人の顔を認識するために、目鼻口の位置を使うとしましょう。でも、眉毛の位置も使った方がいいかも知れませんし、シミやソバカス、肌の色も使った方がいいかも知れません。より多くの特徴を使えば、顔を正確に認識できそうな気がします。しかし、果たしてそうでしょうか。
確かに特徴を増やせば、その人の顔の傾向を学習するために使ったデータの中ではその人の顔を認識しやすくなるでしょう。しかし、特徴が増えると、識別器の学習するパラメータが増えますから、学習データが増えなければ、パラメータの推定誤差が大きくなってしまいます。誤差が大きくなれば、その顔が持つ傾向が偶然発見される可能性が高くなります。そのように偶然発見された傾向は、未知のデータに対してうまく働くとは限りません。つまり、特徴を増やせば、認識に有用な特徴が増えるかも知れませんが、認識に役に立たない特徴も増える可能性があるということです。次元数と識別率の関係を、図1に示しました。識別率が最大になる次元数が導出できれば一番良いのですが、これはそう簡単ではありません。
図1:次元数と識別率の関係
先ほど、「学習データが増えなければ」という条件が付いていました。どういうことなのか、簡単な比喩を用いて説明しましょう。今、コイントスを100回行って、表裏を数えたら、図2のような分布になりました。確率は1/2ですから、表裏は理想的には50回ずつになります。このズレは、誤差ということになります。誤差の割合は試行回数を増やすと減り、確率は1/2に近づいていきます。
図2:コイントスの表裏分布
次に、サイコロを100回振って、出る目の数を数えたら、図3のようになりました。確率は1/6ですから、各目は理想的には16回あるいは17回ずつになります。このズレは、誤差です。
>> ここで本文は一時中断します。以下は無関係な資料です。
(* ===== verification/Context.v ===== *)
(** * Thread contexts

    Models the request machinery of [Context.hpp] and [Context.cpp]: request
    IDs, the functions of the commands, the progress functions, peeking at and
    waiting for results.

    A [world] is a context with what its functions reach: the VH memory, the
    process-wide survival flag, and the two things decided elsewhere, whether
    [waitpid] reports the VE process as ended and whether [try_lock] gets the
    progress lock.  Functions called on the VH work on the world too: the progress
    lock is recursive, and such a function may wait for another request. *)

From Stdlib Require Import ZArith Lia Bool.
From stdpp Require Import base gmap list numbers sets strings.
From S2P Require Import Prelude CallArgs Command Urpc.

Open Scope Z_scope.

Definition EAGAIN : Z := 11.
Definition EINVAL : Z := 22.

(** The progress thread: not created, waiting on the condition variable of the
    request queue, woken up, executing commands with the progress lock held, or
    left. *)
Inductive thread_state := T_none | T_asleep | T_awake | T_running | T_exited.

Section World.
Context `{U : Urpc}.

Record Context := mkContext {
  comq : CommQueue;
  state : veo_context_state;
  is_main : bool;
  seq_no : Z;
  ve_sp : Z;
  up : peer;
  rem_reqid : gset Z;
  count : Z;
  progress_thread : thread_state;
}.

(** [Context::Context(p, up, is_main)] *)
Definition new_Context `{Indet} (p : peer) (main : bool) : Context :=
  mkContext new_CommQueue VEO_STATE_UNKNOWN main 0 indet p ∅ 0 T_none.

(** [survival] is [proc->getProcSurvival()].  [waitpids] and [trylocks] hold
    the results of the next calls of [waitpid] (does it report the child?) and
    [try_lock]; when a list is used up, the child runs and the lock is free.
    [issued] counts the request IDs handed out; no operation reads it. *)
Record world := mkWorld {
  ctx : Context;
  vh : heap;
  survival : bool;
  waitpids : list bool;
  trylocks : list bool;
  issued : Z;
}.

Definition set_ctx (c : Context) (w : world) : world :=
  mkWorld c (vh w) (survival w) (waitpids w) (trylocks w) (issued w).
Definition set_vh (h : heap) (w : world) : world :=
  mkWorld (ctx w) h (survival w) (waitpids w) (trylocks w) (issued w).

Definition set_comq (q : CommQueue) (w : world) : world :=
  let c := ctx w in
  set_ctx (mkContext q (state c) (is_main c) (seq_no c) (ve_sp c) (up c) (rem_reqid c)
             (count c) (progress_thread c)) w.
Definition set_state (s : veo_context_state) (w : world) : world :=
  let c := ctx w in
  set_ctx (mkContext (comq c) s (is_main c) (seq_no c) (ve_sp c) (up c) (rem_reqid c)
             (count c) (progress_thread c)) w.
Definition set_up (p : peer) (w : world) : world :=
  let c := ctx w in
  set_ctx (mkContext (comq c) (state c) (is_main c) (seq_no c) (ve_sp c) p (rem_reqid c)
             (count c) (progress_thread c)) w.
Definition set_rem (r : gset Z) (w : world) : world :=
  let c := ctx w in
  set_ctx (mkContext (comq c) (state c) (is_main c) (seq_no c) (ve_sp c) (up c) r
             (count c) (progress_thread c)) w.
Definition set_count (n : Z) (w : world) : world :=
  let c := ctx w in
  set_ctx (mkContext (comq c) (state c) (is_main c) (seq_no c) (ve_sp c) (up c) (rem_reqid c)
             n (progress_thread c)) w.
Definition set_thread (t : thread_state) (w : world) : world :=
  let c := ctx w in
  set_ctx (mkContext (comq c) (state c) (is_main c) (seq_no c) (ve_sp c) (up c) (rem_reqid c)
             (count c) t) w.
Lemma flying_delete m r out :
  r ∉ out -> omap (fun k => delete r m !! k) out = omap (fun k => m !! k) out.
Proof.
  induction out as [|k out IH]; [done|]. intros [Hne Hr]%not_elem_of_cons.
  cbn [omap list_omap]. rewrite lookup_delete_ne by done.
  change (list_omap ?A ?B ?f ?l) with (omap f l). by rewrite IH.
Qed.

Lemma flying_insert_old m r c out :
  r ∉ out -> omap (fun k => <[r := c]> m !! k) out = omap (fun k => m !! k) out.
Proof.
  induction out as [|k out IH]; [done|]. intros [Hne Hr]%not_elem_of_cons.
  cbn [omap list_omap]. rewrite lookup_insert_ne by done.
  change (list_omap ?A ?B ?f ?l) with (omap f l). by rewrite IH.
Qed.

Lemma flying_insert m r c out :
  r ∉ out -> omap (fun k => <[r := c]> m !! k) (out ++ [r]) = omap (fun k => m !! k) out ++ [c].
Proof.
  intros Hr. rewrite omap_app, flying_insert_old by done. simpl.
  by rewrite lookup_insert_eq.
Qed.

Lemma flying_empty out : omap (fun k => (∅ : gmap Z Command) !! k) out = [].
Proof. induction out; [done|]. cbn [omap list_omap]. by rewrite lookup_empty. Qed.
End Flying.

(** Under the invariant, what is in flight is in the pipeline. *)
Lemma inv_flying v k c :
  linked v \/ dead v -> inflight (v_q v) !! k = Some c -> c ∈ flying v.
Proof.
  intros [[_ Hl]|(_ & E & _)] Hk.
  - apply list_elem_of_omap. exists k. split; [|done]. apply Hl. eauto.
  - rewrite E, lookup_empty in Hk. done.
Qed.

Lemma flying_inflight v c : c ∈ flying v -> exists k, inflight (v_q v) !! k = Some c.
Proof. intros (k & _ & Hk)%list_elem_of_omap. eauto. Qed.

Lemma flying_dead v : inflight (v_q v) = ∅ -> flying v = [].
Proof. unfold flying. intros ->. apply flying_empty. Qed.

(** A request the context remembers is at hand, pending or completed. *)
Lemma rem_cases hand v d :
  inv hand v -> d ∈ v_rem v ->
  d ∈ msgid <$> (hand ++ pipeline v) \/ exists c, completion (v_q v) !! d = Some c.
Proof.
  intros [C Hl] Hrem. pose proof (core_rem _ _ C d Hrem) as Htok. unfold tokens in Htok.
  rewrite fmap_app, elem_of_app. rewrite !elem_of_app in Htok.
  destruct Htok as [H|[H|[H|H]]]; [tauto|..].
  - left. right. unfold pipeline. rewrite fmap_app, elem_of_app. by right.
  - left. right. apply elem_of_map_ids in H as (k & e & Hk & <-).
    apply list_elem_of_fmap_2, elem_of_app. left. by apply (inv_flying v k).
  - right. apply map_ids_keyed in H as [e He]; [eauto|apply (qok_completion _ _ (core_queue _ _ C))].
Qed.
Lemma read_maxfrag_pos p size :
  getenv "VEO_RECVFRAG" = None -> getenv "VEO_RECVCUT" = None -> 0 < size ->
  0 < read_maxfrag p size.
Proof.
  intros E1 E2 Hs. unfold read_maxfrag, frag_env. rewrite E1, E2. cbv zeta.
  change (2 * 1024 * 1024) with 2097152.
  change (2097152 / 2) with 1048576. change (2097152 / 3) with 699050.
  destruct (_ <? u64 _); [|destruct (default_frag_cases p); lia].
  destruct (Z.ltb_spec 2097152 size); [apply align8b_pos, div_pos_of_le; lia|].
  destruct (Z.ltb_spec 1048576 size); [apply align8b_pos, div_pos_of_le; lia|].
  destruct (Z.ltb_spec 699050 size); [apply align8b_pos, div_pos_of_le; lia|].
  by apply align8b_pos.
Qed.
End Sizes.

(** ** The transfers keep the invariant *)

Section TransferSim.
Context `{U : Urpc} `{L : !UrpcLaws U} `{IN : Indet} `{VF : !VhFuncs} `{VH : !VhLocal VF} `{BO : BucketOrder} `{E : Env}.

(** An ID that is invalid or that of a request which is not generic. *)
Definition chainable (id : Z) (v : view) : Prop :=
  id = VEO_REQUEST_ID_INVALID \/ dep_ok [] id v.

Lemma chainable_deps prev v d :
  chainable prev v -> d ∈ filter (fun x => x ≠ VEO_REQUEST_ID_INVALID) [prev] -> dep_ok [] d v.
Proof. intros Hc [Hd ->%list_elem_of_singleton]%list_elem_of_filter. by destruct Hc. Qed.

Lemma sendBuffAsync_sim d s sz prev :
  sim (chainable prev) (sendBuffAsync d s sz prev) chainable.
Proof.
  unfold sendBuffAsync. apply sim_alive; [apply sim_ret; by left|].
  apply (new_request_sim false (fun id => CommandImpl_ve id (C_sendbuff d s sz prev))); try done.
  - intros v id x [Hp _] Hx. by eapply chainable_deps.
  - intros v [_ Hv]. by left.
  - intros id. cbn. apply sim_ret. intros v Hv. right. by apply Hv.
Qed.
問題は、先ほどのコイントスに比べると、サイコロの目を振った方が、誤差の比率が増えていることです。サイコロの目は6個ですが、仮に100個あったとしましょう。と、一度も目が出ないということもあり得ます。また、サイコロの目の数は6個のままでも、サイコロを6回しか振らなかったら、同じことです。
図3:サイコロの目
識別器の学習に必要なデータが、次元数の増加と共に急激に増加することを、次元の呪いと呼ぶことがあります。一般に、データを取得するのは大変な作業ですから、そう簡単にデータを増やすわけにはいきません。したがって、識別性能を向上させるにためには、次元を小さくする必要があります。次元を小さくする操作を、次元圧縮と呼んでいます。次元圧縮の具体的な方法として、学習と評価を繰り返して最適な特徴を求める方法や主成分分析を用いる方法などがありますが、詳細は後に説明致します。